Climate data for Kōzu-shima (2003−2020 normals, extremes 2003−present)
| Month | Jan | Feb | Mar | Apr | May | Jun | Jul | Aug | Sep | Oct | Nov | Dec | Year |
| Record high °C (°F) | 18.1 (64.6) | 19.3 (66.7) | 20.8 (69.4) | 23.2 (73.8) | 25.6 (78.1) | 28.5 (83.3) | 33.7 (92.7) | 32.5 (90.5) | 31.0 (87.8) | 28.7 (83.7) | 24.1 (75.4) | 22.7 (72.9) | 33.7 (92.7) |
| Mean daily maximum °C (°F) | 10.6 (51.1) | 11.4 (52.5) | 13.9 (57.0) | 17.4 (63.3) | 20.9 (69.6) | 23.3 (73.9) | 26.8 (80.2) | 28.6 (83.5) | 26.3 (79.3) | 22.1 (71.8) | 18.2 (64.8) | 13.4 (56.1) | 19.4 (66.9) |
| Daily mean °C (°F) | 8.5 (47.3) | 9.1 (48.4) | 11.4 (52.5) | 15.0 (59.0) | 18.6 (65.5) | 21.2 (70.2) | 24.6 (76.3) | 26.3 (79.3) | 24.1 (75.4) | 20.0 (68.0) | 16.1 (61.0) | 11.2 (52.2) | 17.2 (62.9) |
| Mean daily minimum °C (°F) | 6.3 (43.3) | 6.6 (43.9) | 8.7 (47.7) | 12.6 (54.7) | 16.4 (61.5) | 19.5 (67.1) | 23.0 (73.4) | 24.5 (76.1) | 22.2 (72.0) | 18.1 (64.6) | 13.9 (57.0) | 9.0 (48.2) | 15.1 (59.1) |
| Record low °C (°F) | −0.8 (30.6) | −0.6 (30.9) | 1.2 (34.2) | 2.2 (36.0) | 9.8 (49.6) | 14.0 (57.2) | 17.9 (64.2) | 18.7 (65.7) | 15.3 (59.5) | 11.9 (53.4) | 5.0 (41.0) | 1.0 (33.8) | −0.8 (30.6) |
| Average precipitation mm (inches) | 98.5 (3.88) | 128.0 (5.04) | 198.8 (7.83) | 170.5 (6.71) | 183.4 (7.22) | 262.8 (10.35) | 189.4 (7.46) | 197.1 (7.76) | 208.1 (8.19) | 334.0 (13.15) | 174.4 (6.87) | 126.3 (4.97) | 2,271.3 (89.42) |
| Average precipitation days (≥ 1.0 mm) | 8.1 | 9.6 | 12.1 | 10.6 | 10.1 | 13.3 | 9.4 | 8.2 | 11.8 | 12.4 | 10.9 | 8.9 | 125.4 |
Source: JMA

==Important Bird Area==
The island has been recognised as an Important Bird Area (IBA) by BirdLife International because it supports populations of Japanese wood pigeons, Tristram's storm petrels, Japanese murrelets, Ijima's leaf-warblers, Pleske's grasshopper warblers and Izu thrushes.

==History==
Kōzu-shima has been inhabited since at least the Japanese Paleolithic era, and archaeologists have found Jōmon period stone tools made from obsidian in Shizuoka and Yamanashi Prefectures.
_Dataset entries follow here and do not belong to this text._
(* ===================================================================== *)
(** ** Concrete files, tables and collaborators *)
(* ===================================================================== *)

Module Demo.

(** Numbers in thousandths, tags and names as strings, a contact map as a
    list of names (true when it has an entry), a volume as a number (true
    when it is not zero). *)
Definition remove_dot (s : string) : string :=
  string_of_list_ascii (List.filter (fun c => negb (Ascii.eqb c ".")) (list_ascii_of_string s)).

Definition read_thousandths (s : string) : option Z :=
  match int (remove_dot s) with
  | Ok n => Some n
  | Raise _ => None
  end.

Definition values : Values := {|
  F := Z;
  fadd := Z.add;
  float := read_thousandths;
  Tag := string;
  Angles := string;
  ContactDict := list string;
  Volume := Z;
  Surface := Z;
  truthy_contact_dict := fun d => negb (bool_decide (d = []));
  truthy_volume := fun v => negb (v =? 0)%Z;
|}.

Definition entry (r : Z) (t : string) (s v : Z) : @Props values :=
  @mkProps values r t s v.

Definition ALA_table : gmap string (@Props values) :=
  list_to_map [("N", entry 1650 "N3H1" 4400 13900); ("CA", entry 1870 "C4H1" 2300 12000);
               ("C", entry 1760 "C3H0" 1000 9000); ("O", entry 1400 "O1H0" 4500 16000);
               ("CB", entry 1870 "C4H3" 7300 36000)].

Definition A_table : gmap string (@Props values) :=
  list_to_map [("C", entry 1800 "C" 2000 10000); ("N", entry 1600 "N" 3000 11000);
               ("O", entry 1400 "O" 4000 12000); ("P", entry 1900 "P" 1000 20000)].

Definition UNDEF_table : gmap string (@Props values) :=
  list_to_map [("C", entry 1800 "C" 2000 10000); ("N", entry 1600 "N" 3000 11000);
               ("O", entry 1400 "O" 4000 12000); ("ZN", entry 1390 "ZN" 500 9000);
               ("D", entry 1000 "D" 100 1000)].

Definition tables : @Tables values :=
  @Build_Tables values
    (list_to_map [("ALA", ALA_table); ("A", A_table); ("UNDEF", UNDEF_table)])
    (list_to_map [("ALA", "A")])
    (list_to_map [("A", "A")])
    1400%Z.

(** A volume step that adds the [Name] column to the frame it is given and
    finds one contact. *)
Definition name_cell (row : nat * list (@Cell values)) : nat * list (@Cell values) :=
  (row.1, match row.2 with
          | CStr residue :: CStr atom :: _ => CStr (residue +:+ "-" +:+ atom) :: row.2
          | _ => CNaN :: row.2
          end).

Definition naming_volume (df : @DataFrame values) (density : bool) (interval : Z)
    (disable_print : bool)
  : result (@DataFrame values * (list string * Z)) :=
  Ok (@mkDataFrame values ("Name" :: df_columns df) (name_cell <$> df_rows df),
      (["contact"], 5000%Z)).

(** A volume step that leaves the frame as it is and finds one contact. *)
Definition plain_volume (df : @DataFrame values) (density : bool) (interval : Z)
    (disable_print : bool)
  : result (@DataFrame values * (list string * Z)) :=
  Ok (df, (["contact"], 5000%Z)).

(** A volume step that runs out of memory. *)
Definition exhausted_volume (df : @DataFrame values) (density : bool) (interval : Z)
    (disable_print : bool)
  : result (@DataFrame values * (list string * Z)) :=
  Ok (df, ([], 0%Z)).

(** [s.rfind(c)]. *)
Fixpoint rfind (c : ascii) (s : string) : option nat :=
  match s with
  | EmptyString => None
  | String d s' =>
      match rfind c s' with
      | Some i => Some (S i)
      | None => if Ascii.eqb d c then Some 0 else None
      end
  end.

(** [Path(p).stem]: the last component of the path without its last
    suffix; a dot that begins or ends the component starts no suffix. *)
Definition stem (p : string) : string :=
  let name := match rfind "/" p with
              | Some i => String.substring (S i) (String.length p) p
              | None => p
              end in
  match rfind "." name with
  | Some i => if ((0 <? i) && (S i <? String.length name))%nat
              then String.substring 0 i name
              else name
  | None => name
  end.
Under the Ritsuryō system of the early Nara period, the island was part of Suruga Province. It was transferred to Izu Province when Izu separated from Suruga in 680 AD. During the Heian period, obsidian was the primary export from the island.

==In popular culture==
The island is the hometown of the idol duet Sunny Passion in the franchise Love Live! Superstar!!. Several episodes of the corresponding anime TV series take place there.

In the film Weathering with You, Hodaka Morishima (the male protagonist) is from the island.